### Your goal
Using the data below, return every line that holds the word "global".

● ● ● ●

(* ===== verification/TeamAuthority.v ===== *)
(** Teams and who may do what in them: the data of src/team/{mod,governance}.rs with the
    capability patterns and envelopes of src/assurance/model.rs, the validation of
    teams, the authority of an assignment and of a delegation, and the authorization of
    a request (src/team/mod.rs). An id is its text, an instant a number of nanoseconds.
    Of a role its purpose, responsibilities and knowledge policy, of the governance the
    profiles and budgets that no operation reads back, are left out. A delegation is
    followed to its ancestors; looking one up with [all[parent]] may panic. *)
From S2P Require Import Prelude Semver Scope ScopeRelation Hierarchy EconomicsModel EffectModel CapabilityModel.
From S2P Require Import PlanModel RuntimeModel.

Module RoleActionClass.
Inductive t := Observe | Propose | Challenge | Recommend | Experiment | Prepare | Execute | Commit | Recover.
#[global] Instance eq_dec : EqDecision t.
Proof. solve_decision. Defined.
#[global] Instance countable : Countable t.
Proof.
  refine (inj_countable
    (fun x => match x with
      | Observe => 0 | Propose => 1 | Challenge => 2 | Recommend => 3 | Experiment => 4 | Prepare => 5
      | Execute => 6 | Commit => 7 | Recover => 8 end)
    (fun n => match n with
      | 0 => Some Observe | 1 => Some Propose | 2 => Some Challenge | 3 => Some Recommend | 4 => Some Experiment
      | 5 => Some Prepare | 6 => Some Execute | 7 => Some Commit | 8 => Some Recover | _ => None end) _).
  by intros [].
Defined.
End RoleActionClass.

Abbreviation RoleAuthority := (gset RoleActionClass.t).

Module BuiltInAgentRole.
Inductive t := Planner | Investigator | Reviewer | Executor | Recovery.
End BuiltInAgentRole.

Record AgentIdentity := mkIdentity {
  agent_kind : string;
  agent_executable : string;
  agent_version : option string;
  agent_model : option string;
}.
#[export] Instance identity_eq_dec : EqDecision AgentIdentity.
Proof. solve_decision. Defined.
#[export] Instance revision_ref_eq_dec : EqDecision PlanRevisionRef.
Proof. solve_decision. Defined.

Record AgentTeamMember := mkMember {
  member_id : string;
  member_agent : AgentIdentity;
  session : string;
}.

Section team.
Context `{SerdeJson}.

(** * Capabilities *)

Inductive ExecutionCapabilityPattern :=
  | AnyNetwork
  | NetworkEndpoint (endpoint : NetworkEndpointPattern)
  | AnyCredential
  | AnyEffectCommit
  | AnyFilesystemWrite (root : option string)
  | Exact (capability : ExecutionCapability).
#[export] Instance pattern_eq_dec : EqDecision ExecutionCapabilityPattern.
Proof. solve_decision. Defined.

(** [ExecutionCapabilityPattern::matches]. *)
Definition pattern_matches (p : ExecutionCapabilityPattern) (k : ExecutionCapability) : bool :=
  match p, k with
  | AnyNetwork, NetworkConnect _ | AnyCredential, CredentialUse _ | AnyEffectCommit, EffectCommit _ => true
  | NetworkEndpoint expected, NetworkConnect actual => bool_decide (expected = actual)
  | AnyFilesystemWrite None, FilesystemWrite _ => true
  | AnyFilesystemWrite (Some expected), FilesystemWrite actual => bool_decide (fs_root actual = expected)
  | Exact expected, actual => bool_decide (expected = actual)
  | _, _ => false
  end.

Record CapabilityEnvelope := mkCapabilityEnvelope {
  allowed_patterns : list ExecutionCapabilityPattern;
  deny_ambient_credentials : bool;
  deny_effect_commit : bool;
}.
Definition default_envelope : CapabilityEnvelope := mkCapabilityEnvelope [] false false.
(** [CapabilityEnvelope::permits]. *)
Definition permits (e : CapabilityEnvelope) (k : ExecutionCapability) : bool :=
  existsb (fun p => pattern_matches p k) (allowed_patterns e).

(** * Teams *)

Record AgentRole := mkRole {
  role_id : string;
  role_name : string;
  allowed_actions : RoleAuthority;
  prohibited_actions : RoleAuthority;
  required_envelope : CapabilityEnvelope;
}.
Record RoleAssignment := mkAssignment {
  assignment_id : string;
  assigned_member : string;
  assigned_role : string;
  assignment_scope : KnowledgeScope;
  valid_from : Z;
  valid_until : Z;
}.
Record AgentTeam := mkTeam {
  at_id : string;
  at_revision : Z;
  members : list AgentTeamMember;
  roles : list AgentRole;
  role_assignments : list RoleAssignment;
  team_authority : RoleAuthority;
  max_delegation_depth : Z;
}.
Record Delegation := mkDelegation {
  delegation_plan : option PlanRevisionRef;
  delegation_id : string;
  delegation_team : string;
  delegation_revision : Z;
  delegator : string;
  delegate : string;
  source_assignment : string;
  parent : option string;
  delegation_role : string;
  task_scope : KnowledgeScope;
  delegation_authority : RoleAuthority;
  delegated_at : Z;
  delegation_expires : Z;
}.
Record TeamAuthorityRequest := mkAuthorityRequest {
  request_action : RoleActionClass.t;
  request_context : KnowledgeContext;
  runtime_grant : RoleAuthority;
  external_grant : RoleAuthority;
  request_now : Z;
}.

(** [AgentRole::builtin], under a fresh id. *)
Definition builtin (id : string) (k : BuiltInAgentRole.t) : AgentRole :=
  let '(name, actions) :=
    match k with
    | BuiltInAgentRole.Planner => ("Planner", [RoleActionClass.Observe; RoleActionClass.Propose])
    | BuiltInAgentRole.Investigator =>
        ("Investigator", [RoleActionClass.Observe; RoleActionClass.Experiment; RoleActionClass.Prepare])
    | BuiltInAgentRole.Reviewer =>
        ("Reviewer", [RoleActionClass.Observe; RoleActionClass.Challenge; RoleActionClass.Recommend])
    | BuiltInAgentRole.Executor =>
        ("Executor", [RoleActionClass.Observe; RoleActionClass.Execute; RoleActionClass.Prepare; RoleActionClass.Commit])
    | BuiltInAgentRole.Recovery => ("Recovery", [RoleActionClass.Observe; RoleActionClass.Recover])
    end in
  mkRole id name (list_to_set actions) ∅ default_envelope.

(** * Governance *)

Record TeamMemberProfile := mkMemberProfile { experience_profile : string; profile_capabilities : CapabilityEnvelope }.
(** Of the knowledge policy of a role, the artifacts it hides. *)
Record TeamGovernance := mkTeamGovernance {
  governed_team : string;
  governed_revision : Z;
  member_profiles : gmap string TeamMemberProfile;
  role_capabilities : gmap string CapabilityEnvelope;
  role_knowledge : gmap string (gset string);
  distinct_from : Severity.t;
  max_agent_runs : Z;
  max_tokens : Z;
  max_latency_ms : Z;
}.
Record RoleReassignment := mkReassignment {
  reassignment_id : string;
  reassigned_team : string;
  reassigned_revision : Z;
  reassigned_assignment : string;
  from_member : string;
  to_member : string;
  reassignment_evidence : gset string;
  snapshot_id : string;
  snapshot_fingerprint : string;
}.
End team.

Section authority.
Context `{SemverCrate} `{PredicateJson}.
Implicit Types (t : AgentTeam) (d : Delegation).

(** [AgentRole::authority]. *)
Definition authority (r : AgentRole) : RoleAuthority := allowed_actions r ∖ prohibited_actions r.

Definition refused {A} (message : string) : result A := Err (InvalidInput message).
Definition narrows (a b : KnowledgeScope) : bool :=
  match compare a b with ScopeRelation.Equal | ScopeRelation.Narrower => true | _ => false end.

(** * Teams *)

Definition TEAM_BOUNDS : string :=
  "Team requires 1..32 members/roles, at most 128 assignments and delegation depth <= 2".
Definition out_of_bounds t : bool :=
  bool_decide (at_revision t = 0%Z) || bool_decide (length (members t) = 0) || bool_decide (32 < length (members t)) ||
  bool_decide (length (roles t) = 0) || bool_decide (32 < length (roles t)) ||
  bool_decide (128 < length (role_assignments t)) || (2 <? max_delegation_depth t)%Z.

Definition check_member (seen : gset string * gset string) (m : AgentTeamMember) : result (gset string * gset string) :=
  if bool_decide (member_id m ∈ seen.1) || bool_decide (session m ∈ seen.2)
  then refused "Duplicate member or authenticated session"
  else Ok ({[member_id m]} ∪ seen.1, {[session m]} ∪ seen.2).
Definition check_role (seen : gset string) (r : AgentRole) : result (gset string) :=
  if bool_decide (role_id r ∈ seen) || blank (role_name r) then refused "Duplicate or unnamed role"
  else Ok ({[role_id r]} ∪ seen).
Definition check_assignment (ms rs : gset string) (seen : gset string) (a : RoleAssignment) : result (gset string) :=
  if bool_decide (assignment_id a ∈ seen) || negb (bool_decide (assigned_member a ∈ ms)) ||
     negb (bool_decide (assigned_role a ∈ rs)) || (valid_until a <=? valid_from a)%Z
  then refused "Invalid role assignment identity or validity window"
  else if negb (narrows (assignment_scope a) (assignment_scope a))
  then refused "Role scope cannot be evaluated deterministically"
  else Ok ({[assignment_id a]} ∪ seen).
(** [AgentTeam::validate]. *)
Definition validate t : result unit :=
  if out_of_bounds t then refused TEAM_BOUNDS
  else
    ms ← result_foldl check_member (∅, ∅) (members t);
    rs ← result_foldl check_role ∅ (roles t);
    _ ← result_foldl (check_assignment ms.1 rs) ∅ (role_assignments t);
    Ok tt.

Definition find_assignment t (id : string) : option RoleAssignment :=
  List.find (fun a => bool_decide (assignment_id a = id)) (role_assignments t).
Definition find_role t (id : string) : option AgentRole :=
  List.find (fun r => bool_decide (role_id r = id)) (roles t).

(** [AgentTeam::assignment_authority]. *)
Definition assignment_authority t (id : string) (now : Z) : result RoleAuthority :=
  _ ← validate t;
  a ← ok_or (find_assignment t id) (InvalidInput "Unknown role assignment");
  if (now <? valid_from a)%Z || (valid_until a <=? now)%Z
  then refused "Role assignment expired or not yet valid"
  else
    r ← ok_or (find_role t (assigned_role a)) (InvalidInput "Unknown role");
    Ok (authority r ∩ team_authority t).

(** * Delegations *)

Definition delegation_mismatch t (now : Z) (id : string) d : bool :=
  negb (bool_decide (delegation_id d = id)) || negb (bool_decide (delegation_team d = at_id t)) ||
  negb (bool_decide (delegation_revision d = at_revision t)) || (now <? delegated_at d)%Z ||
  (delegation_expires d <=? now)%Z || (delegation_expires d <=? delegated_at d)%Z ||
  bool_decide (delegator d = delegate d) ||
  negb (existsb (fun m => bool_decide (member_id m = delegate d)) (members t)).
(** A delegation by a delegate that goes beyond its parent. *)
Definition expands_parent d (p : Delegation) : bool :=
  bool_decide (is_Some (delegation_plan p)) && negb (bool_decide (delegation_plan p = delegation_plan d)) ||
  negb (bool_decide (delegate p = delegator d)) || negb (bool_decide (source_assignment p = source_assignment d)) ||
  (delegation_expires p <? delegation_expires d)%Z || (delegated_at d <? delegated_at p)%Z ||
  negb (narrows (task_scope d) (task_scope p)).
(** A delegation by a member that goes beyond its assignment. *)
Definition expands_assignment d (a : RoleAssignment) : bool :=
  negb (bool_decide (assigned_member a = delegator d)) || (valid_until a <? delegation_expires d)%Z ||
  (delegated_at d <? valid_from a)%Z || negb (narrows (task_scope d) (assignment_scope a)).
Definition invents t d (source target : RoleAuthority) : bool :=
  negb (bool_decide (delegation_authority d ⊆ source)) || negb (bool_decide (delegation_authority d ⊆ target)) ||
  negb (bool_decide (delegation_authority d ⊆ team_authority t)).
(** What a delegation grants when its source is established. *)
Definition granted_from t d (source : RoleAuthority) : result RoleAuthority :=
  r ← ok_or (find_role t (delegation_role d)) (InvalidInput "Unknown delegated role");
  if invents t d source (authority r) then refused "Delegation cannot invent authority" else Ok (delegation_authority d).

(** [delegated_inner]; the fuel bounds the length of the chain. *)
Fixpoint delegated_inner (fuel : nat) t (all : gmap string Delegation) (revoked : gset string) (now : Z)
    (id : string) (seen : gset string) : run (result RoleAuthority) :=
  match fuel with
  | O => OutOfFuel
  | S fuel =>
      let seen' := {[id]} ∪ seen in
      if bool_decide (id ∈ seen) || (max_delegation_depth t <? Z.of_nat (size seen'))%Z || bool_decide (id ∈ revoked)
      then Ret (refused "Delegation revoked, cyclic, or too deep")
      else match all !! id with
      | None => Ret (refused "Unknown delegation")
      | Some d =>
          if delegation_mismatch t now id d then Ret (refused "Delegation identity, revision, or validity mismatch")
          else match find_assignment t (source_assignment d) with
          | None => Ret (refused "Unknown source assignment")
          | Some a =>
              and_then
                match parent d with
                | Some q =>
                    and_then (delegated_inner fuel t all revoked now q seen') (fun rights =>
                      p ← index_or_panic (all !! q);
                      Ret (if expands_parent d p then refused "Child delegation expands parent scope or lifetime"
                           else Ok rights))
                | None =>
                    Ret (if expands_assignment d a then refused "Delegation expands source assignment"
                         else assignment_authority t (assignment_id a) now)
                end (fun source => Ret (granted_from t d source))
          end
      end
  end.
Definition delegation_fuel t : nat := S (Z.to_nat (max_delegation_depth t)).
(** [AgentTeam::delegated_authority]. *)
Definition delegated_authority t (id : string) (all : gmap string Delegation) (revoked : gset string) (now : Z) :
    run (result RoleAuthority) :=
  and_then (Ret (validate t)) (fun _ => delegated_inner (delegation_fuel t) t all revoked now id ∅).

(** * Requests *)

Definition intersect_request (rights : RoleAuthority) (q : TeamAuthorityRequest) : result RoleAuthority :=
  let effective := rights ∩ runtime_grant q ∩ external_grant q in
  if bool_decide (request_action q ∈ effective) then Ok effective
  else refused "Action not granted by every authority boundary".

Definition scope_established (s : KnowledgeScope) (ctx : KnowledgeContext) : bool :=
  bool_decide (status (evaluate s ctx) = ApplicabilityStatus.Applicable).
(** [AgentTeam::authorize_assignment]. *)
Definition authorize_assignment t (id member sess : string) (q : TeamAuthorityRequest) : result RoleAuthority :=
  rights ← assignment_authority t id (request_now q);
  a ← ok_or (find_assignment t id) (InvalidInput "Unknown assignment");
  if negb (bool_decide (assigned_member a = member)) ||
     negb (existsb (fun m => bool_decide (member_id m = member) && bool_decide (session m = sess)) (members t))
  then refused "Authenticated member mismatch"
  else if negb (scope_established (assignment_scope a) (request_context q)) then refused "Role scope not established"
  else intersect_request rights q.
End authority.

● ● ● ●

### Expected answer
#[global] Instance eq_dec : EqDecision t.
#[global] Instance countable : Countable t.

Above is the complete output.